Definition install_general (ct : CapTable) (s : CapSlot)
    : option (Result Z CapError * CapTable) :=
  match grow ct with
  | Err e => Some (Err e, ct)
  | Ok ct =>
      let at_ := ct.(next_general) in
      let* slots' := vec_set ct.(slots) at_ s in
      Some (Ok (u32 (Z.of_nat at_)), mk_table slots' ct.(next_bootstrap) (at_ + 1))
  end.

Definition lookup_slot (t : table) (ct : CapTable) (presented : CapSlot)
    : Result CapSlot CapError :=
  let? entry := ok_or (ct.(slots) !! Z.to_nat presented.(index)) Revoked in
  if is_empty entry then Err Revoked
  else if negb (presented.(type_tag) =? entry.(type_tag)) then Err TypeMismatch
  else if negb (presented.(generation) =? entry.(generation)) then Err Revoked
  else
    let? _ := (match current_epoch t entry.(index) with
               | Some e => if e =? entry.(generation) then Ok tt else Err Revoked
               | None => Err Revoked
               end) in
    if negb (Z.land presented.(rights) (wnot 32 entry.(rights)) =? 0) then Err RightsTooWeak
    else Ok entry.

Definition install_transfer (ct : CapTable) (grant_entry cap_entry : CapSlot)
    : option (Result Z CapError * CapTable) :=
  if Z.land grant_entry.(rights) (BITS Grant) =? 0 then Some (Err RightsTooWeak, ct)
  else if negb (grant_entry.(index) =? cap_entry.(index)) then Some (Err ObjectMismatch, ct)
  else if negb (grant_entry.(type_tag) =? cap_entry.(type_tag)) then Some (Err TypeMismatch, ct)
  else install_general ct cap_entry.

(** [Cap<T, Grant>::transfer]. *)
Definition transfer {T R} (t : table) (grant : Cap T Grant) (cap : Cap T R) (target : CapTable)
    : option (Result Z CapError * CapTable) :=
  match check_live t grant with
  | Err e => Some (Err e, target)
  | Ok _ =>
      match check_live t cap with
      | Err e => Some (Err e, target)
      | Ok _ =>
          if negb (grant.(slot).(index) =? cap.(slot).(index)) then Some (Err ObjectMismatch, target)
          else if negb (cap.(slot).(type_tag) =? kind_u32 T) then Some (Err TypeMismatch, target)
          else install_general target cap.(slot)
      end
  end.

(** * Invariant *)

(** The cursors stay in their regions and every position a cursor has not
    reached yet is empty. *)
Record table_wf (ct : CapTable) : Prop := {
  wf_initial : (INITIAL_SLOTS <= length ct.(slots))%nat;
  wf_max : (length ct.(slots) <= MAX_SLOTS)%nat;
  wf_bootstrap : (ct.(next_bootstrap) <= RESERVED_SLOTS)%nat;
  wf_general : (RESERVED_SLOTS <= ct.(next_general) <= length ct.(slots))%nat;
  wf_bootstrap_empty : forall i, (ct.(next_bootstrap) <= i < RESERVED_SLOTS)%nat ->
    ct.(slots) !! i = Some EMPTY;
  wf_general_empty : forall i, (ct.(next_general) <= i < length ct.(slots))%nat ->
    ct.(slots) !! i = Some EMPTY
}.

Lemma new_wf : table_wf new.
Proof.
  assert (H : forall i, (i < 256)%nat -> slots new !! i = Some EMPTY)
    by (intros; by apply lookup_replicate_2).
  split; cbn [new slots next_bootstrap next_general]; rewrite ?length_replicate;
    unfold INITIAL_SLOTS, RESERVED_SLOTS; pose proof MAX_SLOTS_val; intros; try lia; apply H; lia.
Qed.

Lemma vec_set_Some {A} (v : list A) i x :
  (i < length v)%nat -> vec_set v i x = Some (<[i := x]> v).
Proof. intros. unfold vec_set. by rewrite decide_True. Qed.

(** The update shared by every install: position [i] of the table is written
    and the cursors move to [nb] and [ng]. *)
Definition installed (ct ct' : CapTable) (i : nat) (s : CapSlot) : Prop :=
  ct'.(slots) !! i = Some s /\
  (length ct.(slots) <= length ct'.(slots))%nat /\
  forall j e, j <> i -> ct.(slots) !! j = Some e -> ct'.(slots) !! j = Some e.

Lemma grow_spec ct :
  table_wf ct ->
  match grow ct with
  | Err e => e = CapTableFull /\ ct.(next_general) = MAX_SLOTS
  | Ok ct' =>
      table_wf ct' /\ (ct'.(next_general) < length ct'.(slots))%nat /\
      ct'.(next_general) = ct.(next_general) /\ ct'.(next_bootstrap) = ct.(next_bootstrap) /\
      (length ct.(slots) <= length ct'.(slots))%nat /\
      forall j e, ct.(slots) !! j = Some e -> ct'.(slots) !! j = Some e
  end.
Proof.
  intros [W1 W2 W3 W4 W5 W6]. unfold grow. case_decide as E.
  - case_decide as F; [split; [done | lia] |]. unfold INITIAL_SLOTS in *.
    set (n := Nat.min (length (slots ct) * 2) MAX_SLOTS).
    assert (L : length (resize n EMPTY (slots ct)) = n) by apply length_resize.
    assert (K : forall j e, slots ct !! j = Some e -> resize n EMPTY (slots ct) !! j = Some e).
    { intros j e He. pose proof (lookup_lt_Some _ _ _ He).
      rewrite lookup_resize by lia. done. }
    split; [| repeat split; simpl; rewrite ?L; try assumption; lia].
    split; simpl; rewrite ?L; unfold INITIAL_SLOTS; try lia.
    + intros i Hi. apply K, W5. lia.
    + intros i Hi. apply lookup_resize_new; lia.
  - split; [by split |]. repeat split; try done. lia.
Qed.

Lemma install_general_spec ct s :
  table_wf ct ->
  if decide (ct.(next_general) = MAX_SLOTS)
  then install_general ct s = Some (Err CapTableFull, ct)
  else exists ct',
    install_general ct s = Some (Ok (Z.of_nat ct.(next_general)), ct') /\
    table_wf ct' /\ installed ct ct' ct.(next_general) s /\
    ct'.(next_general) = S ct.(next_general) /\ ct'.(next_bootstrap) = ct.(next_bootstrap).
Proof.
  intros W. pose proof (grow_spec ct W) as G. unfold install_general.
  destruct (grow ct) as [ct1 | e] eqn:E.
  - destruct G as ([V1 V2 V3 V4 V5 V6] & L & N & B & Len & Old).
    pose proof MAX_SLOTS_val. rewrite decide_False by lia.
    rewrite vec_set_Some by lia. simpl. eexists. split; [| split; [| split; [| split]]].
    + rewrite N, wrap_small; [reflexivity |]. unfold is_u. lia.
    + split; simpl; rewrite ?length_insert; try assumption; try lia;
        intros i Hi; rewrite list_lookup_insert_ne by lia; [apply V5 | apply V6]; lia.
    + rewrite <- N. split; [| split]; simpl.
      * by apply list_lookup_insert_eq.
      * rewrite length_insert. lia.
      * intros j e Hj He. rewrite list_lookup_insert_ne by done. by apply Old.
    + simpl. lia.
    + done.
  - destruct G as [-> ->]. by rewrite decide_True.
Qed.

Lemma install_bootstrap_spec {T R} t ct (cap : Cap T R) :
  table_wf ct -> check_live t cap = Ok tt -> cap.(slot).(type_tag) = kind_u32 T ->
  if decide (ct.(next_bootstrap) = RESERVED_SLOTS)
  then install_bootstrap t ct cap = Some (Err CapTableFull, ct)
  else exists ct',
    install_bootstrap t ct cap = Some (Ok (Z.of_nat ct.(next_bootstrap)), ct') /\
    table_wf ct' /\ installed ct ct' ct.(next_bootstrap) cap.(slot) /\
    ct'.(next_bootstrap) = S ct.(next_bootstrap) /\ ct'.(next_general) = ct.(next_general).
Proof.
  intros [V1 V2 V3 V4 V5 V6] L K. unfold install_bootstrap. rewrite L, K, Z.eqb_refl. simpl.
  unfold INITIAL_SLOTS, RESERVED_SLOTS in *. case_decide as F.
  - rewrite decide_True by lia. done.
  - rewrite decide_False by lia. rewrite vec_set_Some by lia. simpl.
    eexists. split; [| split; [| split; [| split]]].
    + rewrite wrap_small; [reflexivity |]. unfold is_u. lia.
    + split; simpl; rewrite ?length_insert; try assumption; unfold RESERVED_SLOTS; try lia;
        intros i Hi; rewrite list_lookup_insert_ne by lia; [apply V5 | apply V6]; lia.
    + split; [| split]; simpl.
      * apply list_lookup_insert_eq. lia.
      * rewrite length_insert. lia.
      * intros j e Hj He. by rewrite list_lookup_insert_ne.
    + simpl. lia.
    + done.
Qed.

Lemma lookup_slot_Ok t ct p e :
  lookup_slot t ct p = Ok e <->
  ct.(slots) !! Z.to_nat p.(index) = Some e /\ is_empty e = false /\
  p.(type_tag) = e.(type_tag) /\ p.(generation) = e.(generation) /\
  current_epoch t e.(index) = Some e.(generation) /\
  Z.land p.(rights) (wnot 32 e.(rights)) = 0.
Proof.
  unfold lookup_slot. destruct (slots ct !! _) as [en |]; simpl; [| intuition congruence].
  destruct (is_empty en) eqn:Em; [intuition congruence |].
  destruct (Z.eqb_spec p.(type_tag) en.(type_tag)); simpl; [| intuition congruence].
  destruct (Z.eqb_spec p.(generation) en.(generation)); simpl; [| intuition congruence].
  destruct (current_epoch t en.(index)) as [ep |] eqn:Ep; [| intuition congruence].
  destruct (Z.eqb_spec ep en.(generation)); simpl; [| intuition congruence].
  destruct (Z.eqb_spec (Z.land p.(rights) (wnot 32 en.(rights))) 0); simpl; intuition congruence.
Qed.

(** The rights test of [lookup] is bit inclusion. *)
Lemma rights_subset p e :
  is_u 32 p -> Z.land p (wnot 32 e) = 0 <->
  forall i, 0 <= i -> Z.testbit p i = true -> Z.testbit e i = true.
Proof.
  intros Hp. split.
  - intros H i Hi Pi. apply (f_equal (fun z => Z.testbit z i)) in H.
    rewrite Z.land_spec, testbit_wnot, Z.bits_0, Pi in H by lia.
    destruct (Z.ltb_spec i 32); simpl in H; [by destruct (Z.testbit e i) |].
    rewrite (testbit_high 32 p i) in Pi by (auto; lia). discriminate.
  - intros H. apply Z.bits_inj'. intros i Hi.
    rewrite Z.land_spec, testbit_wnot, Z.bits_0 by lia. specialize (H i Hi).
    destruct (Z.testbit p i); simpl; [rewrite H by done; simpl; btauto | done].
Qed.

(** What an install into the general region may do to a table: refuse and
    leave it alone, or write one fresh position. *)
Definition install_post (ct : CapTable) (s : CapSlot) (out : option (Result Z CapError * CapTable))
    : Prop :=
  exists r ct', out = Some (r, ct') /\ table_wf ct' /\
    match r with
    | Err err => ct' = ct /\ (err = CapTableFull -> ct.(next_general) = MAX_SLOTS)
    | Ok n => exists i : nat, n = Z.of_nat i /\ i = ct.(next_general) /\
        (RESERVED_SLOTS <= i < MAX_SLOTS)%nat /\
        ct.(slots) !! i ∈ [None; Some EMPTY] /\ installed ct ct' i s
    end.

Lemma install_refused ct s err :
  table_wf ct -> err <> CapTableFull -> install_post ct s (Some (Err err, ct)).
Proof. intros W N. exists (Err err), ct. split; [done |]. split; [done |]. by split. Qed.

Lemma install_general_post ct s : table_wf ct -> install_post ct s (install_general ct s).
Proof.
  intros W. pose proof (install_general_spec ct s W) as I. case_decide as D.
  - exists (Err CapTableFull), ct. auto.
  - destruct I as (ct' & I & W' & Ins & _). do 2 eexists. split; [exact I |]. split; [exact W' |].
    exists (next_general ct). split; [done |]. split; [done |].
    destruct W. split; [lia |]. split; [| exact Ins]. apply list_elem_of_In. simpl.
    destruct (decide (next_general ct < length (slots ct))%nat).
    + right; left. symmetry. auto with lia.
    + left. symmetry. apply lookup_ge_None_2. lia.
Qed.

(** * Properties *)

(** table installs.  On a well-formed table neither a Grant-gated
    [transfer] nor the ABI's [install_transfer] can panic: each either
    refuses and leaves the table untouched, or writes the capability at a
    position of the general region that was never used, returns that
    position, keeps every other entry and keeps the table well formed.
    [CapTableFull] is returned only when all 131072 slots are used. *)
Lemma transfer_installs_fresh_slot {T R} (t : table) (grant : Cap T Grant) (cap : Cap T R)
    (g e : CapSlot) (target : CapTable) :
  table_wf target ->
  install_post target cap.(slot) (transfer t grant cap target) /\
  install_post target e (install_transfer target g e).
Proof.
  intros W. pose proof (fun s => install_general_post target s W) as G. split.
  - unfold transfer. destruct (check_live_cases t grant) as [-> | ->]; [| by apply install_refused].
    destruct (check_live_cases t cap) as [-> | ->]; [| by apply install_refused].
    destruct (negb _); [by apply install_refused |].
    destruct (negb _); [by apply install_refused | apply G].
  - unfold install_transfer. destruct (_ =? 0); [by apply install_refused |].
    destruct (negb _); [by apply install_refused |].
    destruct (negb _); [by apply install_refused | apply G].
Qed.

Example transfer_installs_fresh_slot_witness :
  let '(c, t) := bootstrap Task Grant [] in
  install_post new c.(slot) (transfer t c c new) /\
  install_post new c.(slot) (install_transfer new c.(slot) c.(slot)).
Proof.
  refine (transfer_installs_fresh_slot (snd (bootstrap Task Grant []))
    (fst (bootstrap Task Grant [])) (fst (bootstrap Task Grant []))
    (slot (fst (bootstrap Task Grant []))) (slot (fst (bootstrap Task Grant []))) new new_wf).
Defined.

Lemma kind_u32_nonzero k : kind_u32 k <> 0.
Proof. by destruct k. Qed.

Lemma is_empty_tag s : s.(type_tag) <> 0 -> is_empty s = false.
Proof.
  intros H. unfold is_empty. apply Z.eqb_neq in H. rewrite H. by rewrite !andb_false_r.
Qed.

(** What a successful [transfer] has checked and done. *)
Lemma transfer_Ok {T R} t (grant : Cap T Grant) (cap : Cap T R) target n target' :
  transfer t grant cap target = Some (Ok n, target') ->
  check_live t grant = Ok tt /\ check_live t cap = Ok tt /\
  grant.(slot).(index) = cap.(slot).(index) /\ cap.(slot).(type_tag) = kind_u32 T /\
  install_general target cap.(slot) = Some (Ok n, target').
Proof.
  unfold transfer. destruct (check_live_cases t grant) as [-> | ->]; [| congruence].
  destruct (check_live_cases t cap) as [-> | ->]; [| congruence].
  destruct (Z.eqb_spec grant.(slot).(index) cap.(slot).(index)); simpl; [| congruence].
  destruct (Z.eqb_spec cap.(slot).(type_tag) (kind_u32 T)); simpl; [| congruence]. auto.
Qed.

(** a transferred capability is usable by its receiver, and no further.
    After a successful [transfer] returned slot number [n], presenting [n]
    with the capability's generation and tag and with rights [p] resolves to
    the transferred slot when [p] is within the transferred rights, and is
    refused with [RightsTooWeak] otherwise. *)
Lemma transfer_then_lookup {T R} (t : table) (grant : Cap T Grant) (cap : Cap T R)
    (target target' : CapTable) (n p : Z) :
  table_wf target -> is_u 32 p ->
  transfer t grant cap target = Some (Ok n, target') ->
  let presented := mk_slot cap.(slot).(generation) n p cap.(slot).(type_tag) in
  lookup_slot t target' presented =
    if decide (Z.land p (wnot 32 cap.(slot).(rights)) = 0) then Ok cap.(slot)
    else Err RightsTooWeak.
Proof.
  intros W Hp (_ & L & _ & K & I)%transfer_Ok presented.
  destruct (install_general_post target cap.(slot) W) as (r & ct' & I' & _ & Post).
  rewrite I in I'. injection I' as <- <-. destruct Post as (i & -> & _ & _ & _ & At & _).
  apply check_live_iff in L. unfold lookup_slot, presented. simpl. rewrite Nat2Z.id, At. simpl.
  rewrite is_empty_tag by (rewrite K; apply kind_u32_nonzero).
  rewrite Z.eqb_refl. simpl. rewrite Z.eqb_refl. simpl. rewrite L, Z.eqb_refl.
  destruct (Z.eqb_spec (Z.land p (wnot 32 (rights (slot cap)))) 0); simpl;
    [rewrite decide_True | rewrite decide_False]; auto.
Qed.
════════
__What to work on__. Look above for the line holding "- exists (Err CapTableFull), ct. auto.", then set down exactly that line and every line after it up to and including the line holding "destruct W. split;", with nothing else.

__Exercise result__.
  - exists (Err CapTableFull), ct. auto.
  - destruct I as (ct' & I & W' & Ins & _). do 2 eexists. split; [exact I |]. split; [exact W' |].
    exists (next_general ct). split; [done |]. split; [done |].
    destruct W. split; [lia |]. split; [| exact Ins]. apply list_elem_of_In. simpl.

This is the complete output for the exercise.